Definition black_scholes_charm (S K T r sigma : R) (option_type : string)
  : R :=
  if Rleb T 0.001 || Rleb sigma 0 || Rleb S 0 then 0
  else
    let sqrt_T := sqrt T in
    let d1 := (ln (S / K) + (r + 0.5 * sigma ^ 2) * T) / (sigma * sqrt_T) in
    let d2 := d1 - sigma * sqrt_T in
    let charm_base :=
      - norm_pdf d1 * (2 * r * T - d2 * sigma * sqrt_T)
      / (2 * T * sigma * sqrt_T) in
    if (option_type =? "put")%string
    then charm_base + r * exp (- r * T) * norm_cdf (- d2)
    else charm_base - r * exp (- r * T) * norm_cdf d2.

Definition black_scholes_vanna (S K T r sigma : R) : R :=
  if Rleb T 0.001 || Rleb sigma 0 || Rleb S 0 then 0
  else
    let sqrt_T := sqrt T in
    let d1 := (ln (S / K) + (r + 0.5 * sigma ^ 2) * T) / (sigma * sqrt_T) in
    let d2 := d1 - sigma * sqrt_T in
    - norm_pdf d1 * d2 / sigma.

(** One record of the chain; [None] is an absent key. *)
Record Quote := {
  strike : option R;
  openInterest : option Z;
  impliedVolatility : option R
}.

(** [float(c.get("strike", 0))] *)
Definition strike_of (c : Quote) : R := get (strike c) 0.

(** [strikes.add(k)], the set kept sorted. *)
Fixpoint add_strike (k : R) (strikes : list R) : list R :=
  match strikes with
  | [] => [k]
  | x :: rest =>
      if Rltb k x then k :: strikes
      else if Reqb k x then strikes
      else x :: add_strike k rest
  end.

(** Lines 77-89: one input loop; strikes [<= 0] are skipped. *)
Definition collect_strikes (leg : list Quote) (strikes : list R) : list R :=
  fold_left
    (fun acc c => if Rleb (strike_of c) 0 then acc
                  else add_strike (strike_of c) acc)
    leg strikes.

(** [call_map.get(k)]: the last record of the leg stored under [k]. *)
Definition leg_get (leg : list Quote) (k : R) : option Quote :=
  fold_left
    (fun found c => if Rleb (strike_of c) 0 then found
                    else if Reqb (strike_of c) k then Some c else found)
    leg None.

(** [int(leg_map.get(k, {}).get("openInterest", 0))] *)
Definition leg_oi (leg : list Quote) (k : R) : Z :=
  match leg_get leg k with
  | Some c => get (openInterest c) 0%Z
  | None => 0%Z
  end.

(** [max(float(leg_map.get(k, {}).get("impliedVolatility", 0.3)), 0.01)] *)
Definition leg_iv (leg : list Quote) (k : R) : R :=
  Rmax (match leg_get leg k with
        | Some c => get (impliedVolatility c) 0.3
        | None => 0.3
        end) 0.01.

(** One entry of [gex_by_strike]. *)
Record Row := {
  row_strike : R;
  call_oi : Z;
  put_oi : Z;
  call_gex : R;
  put_gex : R;
  net_gex : R;
  call_delta : R;
  put_delta : R;
  net_dealer_delta : R;
  call_charm : R;
  put_charm : R;
  net_charm : R;
  call_vanna : R;
  put_vanna : R;
  net_vanna : R
}.

Section Profile.

Variables (calls puts : list Quote) (spot : R) (dte : Z) (risk_free_rate : R).

Definition time_to_expiry : R := Rmax (IZR dte / 365.0) 0.001.

(** Lines 110-111, before rounding. *)
Definition raw_call_gex (k : R) : R :=
  black_scholes_gamma spot k time_to_expiry risk_free_rate (leg_iv calls k)
  * IZR (leg_oi calls k) * SHARES_PER_CONTRACT * spot.

Definition raw_put_gex (k : R) : R :=
  - black_scholes_gamma spot k time_to_expiry risk_free_rate (leg_iv puts k)
  * IZR (leg_oi puts k) * SHARES_PER_CONTRACT * spot.

(** Lines 97-142: the row appended for strike [k]. *)
Definition make_row (k : R) : Row :=
  let T := time_to_expiry in
  let c_oi := leg_oi calls k in
  let p_oi := leg_oi puts k in
  let c_iv := leg_iv calls k in
  let p_iv := leg_iv puts k in
  let c_gex := raw_call_gex k in
  let p_gex := raw_put_gex k in
  let c_delta := black_scholes_delta spot k T risk_free_rate c_iv "call" in
  let p_delta := black_scholes_delta spot k T risk_free_rate p_iv "put" in
  let c_charm := black_scholes_charm spot k T risk_free_rate c_iv "call" in
  let p_charm := black_scholes_charm spot k T risk_free_rate p_iv "put" in
  let c_vanna := black_scholes_vanna spot k T risk_free_rate c_iv in
  let p_vanna := black_scholes_vanna spot k T risk_free_rate p_iv in
  let net := c_gex + p_gex in
  {| row_strike := k;
     call_oi := c_oi;
     put_oi := p_oi;
     call_gex := py_round c_gex 2;
     put_gex := py_round p_gex 2;
     net_gex := py_round net 2;
     call_delta := py_round c_delta 4;
     put_delta := py_round p_delta 4;
     net_dealer_delta :=
       py_round (- (c_delta * IZR c_oi + p_delta * IZR p_oi)
                 * SHARES_PER_CONTRACT) 2;
     call_charm := py_round (c_charm * IZR c_oi * SHARES_PER_CONTRACT) 2;
     put_charm := py_round (p_charm * IZR p_oi * SHARES_PER_CONTRACT) 2;
     net_charm :=
       py_round ((c_charm * IZR c_oi + p_charm * IZR p_oi)
                 * SHARES_PER_CONTRACT) 2;
     call_vanna := py_round (c_vanna * IZR c_oi * SHARES_PER_CONTRACT) 2;
     put_vanna := py_round (p_vanna * IZR p_oi * SHARES_PER_CONTRACT) 2;
     net_vanna :=
       py_round ((c_vanna * IZR c_oi + p_vanna * IZR p_oi)
                 * SHARES_PER_CONTRACT) 2 |}.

---------------

Assignment:
Your answer must consist of every line in the listing that contains "openInterest".

Answer section:
  openInterest : option Z;
(** [int(leg_map.get(k, {}).get("openInterest", 0))] *)
  | Some c => get (openInterest c) 0%Z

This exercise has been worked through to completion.